February 28, 2007
At this year's RSA Conference, Art Coviello, head of EMC's RSA division, made the provocative statements that the security industry has failed, and in fact will not be in existence within three years. In the warmup act for Art's keynote, Bill Gates stated that security has had it backwards all this time and that Microsoft intends to embed security so it can enable a higher level of user connectivity. (See So Long, Security Silos and Microsoft Vision Raises Questions.)
These are profound statements. And they are right. The industry has failed to innovate in any meaningful way, and we should be glad that these executives are calling us out.
One of the factors cited may be the innovator's dilemma phenomenon. In short, this theorizes that leaders in market segments cherish revenues of successful product lines to the extent that they become blind to upstarts sending them into a death spiral. ISS and Check Point immediately come to mind. Both companies have unquestionably been financially successful, and both have utterly failed to use their riches to advance the security of the world’s computing experiences.
IBM recently rescued ISS, while Check Point bumbles along as a dead company walking. Ironically, RSA also fell into this camp with SecurID myopia but is now taking advantage of a perfect-fit lifeline tossed to them by EMC. Give Symantec credit for trying, as Veritas gives Big Yellow a chance to integrate security into corporate systems.
Still, I can't remember the last exciting innovation in security.
There must be something bigger at play here. With all the VC money pumped into "great new ideas," why has there been no significant security advancement over the last five years? Why is every marketing message a variant of "buy our product or else"? Our security landscape is littered with solutions that do not solve business problems. Can you say PKI? SIM? IPS? DRM? Does NAC have enterprise business officers levitating in anticipation? Does regulatory compliance give you shivers of delight?
The answer is that the security culture has been all about blocking people from doing what they want to do. We're like the parent that always says "no." Firewalls want to block inappropriate access, IPS wants to block traffic, NAC wants to quarantine non-compliant laptops.
Check Point is a poster child for this. Positioned as a product to keep out bad guys, its real value has been as a VPN to enable a lifestyle change of remote users and as a connection point to the Internet to allow users to more easily reach out to get the information they need to better do their jobs.

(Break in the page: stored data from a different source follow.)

Lemma prune_one j n : nodes a !! j = Some n → j ≠ idx →
  sponsor (prune_update a [idx] j n) = sponsor (responsored j n) ∧ sponsored (prune_update a [idx] j n) = sponsored (responsored j n).
Proof using All.
  intros Hj Hne. assert (Hni : j ∉ [idx]) by (by rewrite list_elem_of_singleton). unfold prune_update, hand_on, responsored. cbn [sponsor sponsored]. rewrite (decide_False (P := j ∈ [idx])) by done. split.
  - destruct (decide (j ∈ sponsored n0)) as [Hin|Hin].
    + destruct (wf_recruit_live a Hwf idx n0 j Hn Hin) as (n' & Hj' & Hs & Hjl). assert (n' = n) as -> by congruence. rewrite Hs. cbn.
      rewrite decide_True by (split; [set_solver|left]). rewrite (heir_step a Hwf _ j n Hj Hjl), Hs, decide_True by set_solver. apply heir_one.
    + destruct (sponsor n) as [s|] eqn:Hs; [|done]. cbn. rewrite decide_False; [done|]. intros [_ ->%list_elem_of_singleton].
      destruct (wf_sponsor a Hwf j n idx Hj Hs) as (n' & ? & ?). congruence.
  - assert (Hfil : ∀ l : list NodeIndex, idx ∉ l → filter (λ c, c ∉ [idx]) l = l).
    { intros l Hidx. apply filter_all_true, Forall_forall. intros c Hc ->%list_elem_of_singleton. done. }
    assert (Had : adopted a [idx] [idx] j = if decide (sponsor n0 = Some j) then sponsored n0 else []).
    { unfold adopted. cbn [mbind list_bind]. rewrite app_nil_r, heir_one, stays_one. done. }
    rewrite Had, filter_app. case_decide as Hs.
    + f_equal; [apply filter_iff_in; intros c _; by rewrite list_elem_of_singleton|]. apply Hfil. exact (leaf_not_own_recruit a idx n0 Hwf Hn Hl).
    + rewrite Hfil, app_nil_r; [done|]. intros Hin. destruct (wf_sponsored a Hwf j n idx Hj Hin) as (n' & ? & ?). congruence.
Qed.

Lemma recruit_iff j n : nodes a !! j = Some n → j ∈ sponsored n0 ↔ sponsor n = Some idx.
Proof using Hwf Hn.
  intros Hj. split.
  - intros Hin. destruct (wf_sponsored a Hwf idx n0 j Hn Hin) as (n' & ? & ?). congruence.
  - intros Hs. destruct (wf_sponsor a Hwf j n idx Hj Hs) as (n' & ? & ?). congruence.
Qed.

Lemma responsored_inherited b : (∀ j, option_Forall2 same_sponsorship (if decide (j = idx) then Some tombstone_node else responsored j <$> nodes a !! j) (nodes b !! j)) →
  inherited a b idx n0.
Proof using Hwf Hn.
  intros Hb j n Hne Hj. specialize (Hb j). rewrite decide_False, Hj in Hb by done. inversion Hb as [? n' (Hu & Hs & Hsd)|]; subst.
  exists n'. split_and!; [done..| |done]. rewrite Hs. unfold responsored. cbn. apply decide_ext. by apply recruit_iff.
Qed.
(* ===== verification/MatrixPromoteRun.v ===== *)
(** * The promoting removal always finishes: [tree/matrix.rs]

    A removal that failed after its first write would leave the tree broken. Past its
    check it does not fail: every sibling finds a free slot under the promoted child,
    the breadth-first loops end, and in an arena whose nodes the depth counter can
    count twice over no depth overflows. *)

From stdpp Require Import base numbers list gmap sorting strings.
From Stdlib Require Import ZArith Lia.
From S2P Require Import Prelude TreeTypes Arena ArenaCheck ArenaWf ArenaOps ArenaWalk ArenaRestore ArenaPrune SlotMap Binary Matrix MatrixSpec MatrixRemove MatrixPromote.
Import Matrix.

(** ** Breadth first over a forest

    [ch] lists the children, [δ] ranks them; [P] holds of what is reached. *)
Section forest.
Context (ch : NodeIndex → list NodeIndex) (δ : NodeIndex → Z) (P : NodeIndex → Prop) (start : NodeIndex).
Context (Hstart : P start) (Hclosed : ∀ i c, P i → c ∈ ch i → P c) (Hrank : ∀ i c, P i → c ∈ ch i → δ c = (δ i + 1)%Z).
Context (Hone : ∀ i j c, P i → P j → c ∈ ch i → c ∈ ch j → i = j) (Hnodup : ∀ i, P i → NoDup (ch i)).

Record sweep (V Q : list NodeIndex) : Prop := {
  sw_nodup : NoDup (V ++ Q);
  sw_reach x : x ∈ V ++ Q → P x;
  sw_from x : x ∈ V ++ Q → x = start ∨ ∃ v, v ∈ V ∧ x ∈ ch v;
  sw_closed v c : v ∈ V → c ∈ ch v → c ∈ V ++ Q;
  sw_start : start ∈ V ++ Q;
  sw_low x : x ∈ V ++ Q → (δ start ≤ δ x)%Z;
  sw_high x : x ∈ V ++ Q → (δ x ≤ δ start + Z.of_nat (length V))%Z;
}.

Lemma sweep_start : sweep [] [start].
Proof using Hstart.
  split; cbn; try done; try (intros x ->%list_elem_of_singleton; auto; cbn; lia).
  - apply NoDup_singleton.
  - by intros v c ?%elem_of_nil.
  - left.
Qed.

You would think that this would lead them down paths for application acceleration, location sensitive security policies, and mobile security. No-ho. They were all finding more ways to sell firewalls for internal usage.
This epidemic of negativity in the security industry prohibits creative thinking for good ideas to enhance business needs. This is why security startups fail to dethrone segment leaders — they are all about better ways to get in the way of business than they are about offering better ways of doing business. I wish I had a dollar for every security company I see that touts security but just stares at me blankly when I ask what's in it for the business managers.
Security needs to wise up. I sincerely believe there is a place in this world for an independent security industry, but I also believe it will only thrive by finding ways to break down perimeter walls and enable safer connections between users, applications and data sources. Security vendors need to remember that our appeal to enterprises is to either save money (displace tired old technologies and processes) or make money (enable new lines of business and reach more customers). Anything less, is simply destined to be a product feature.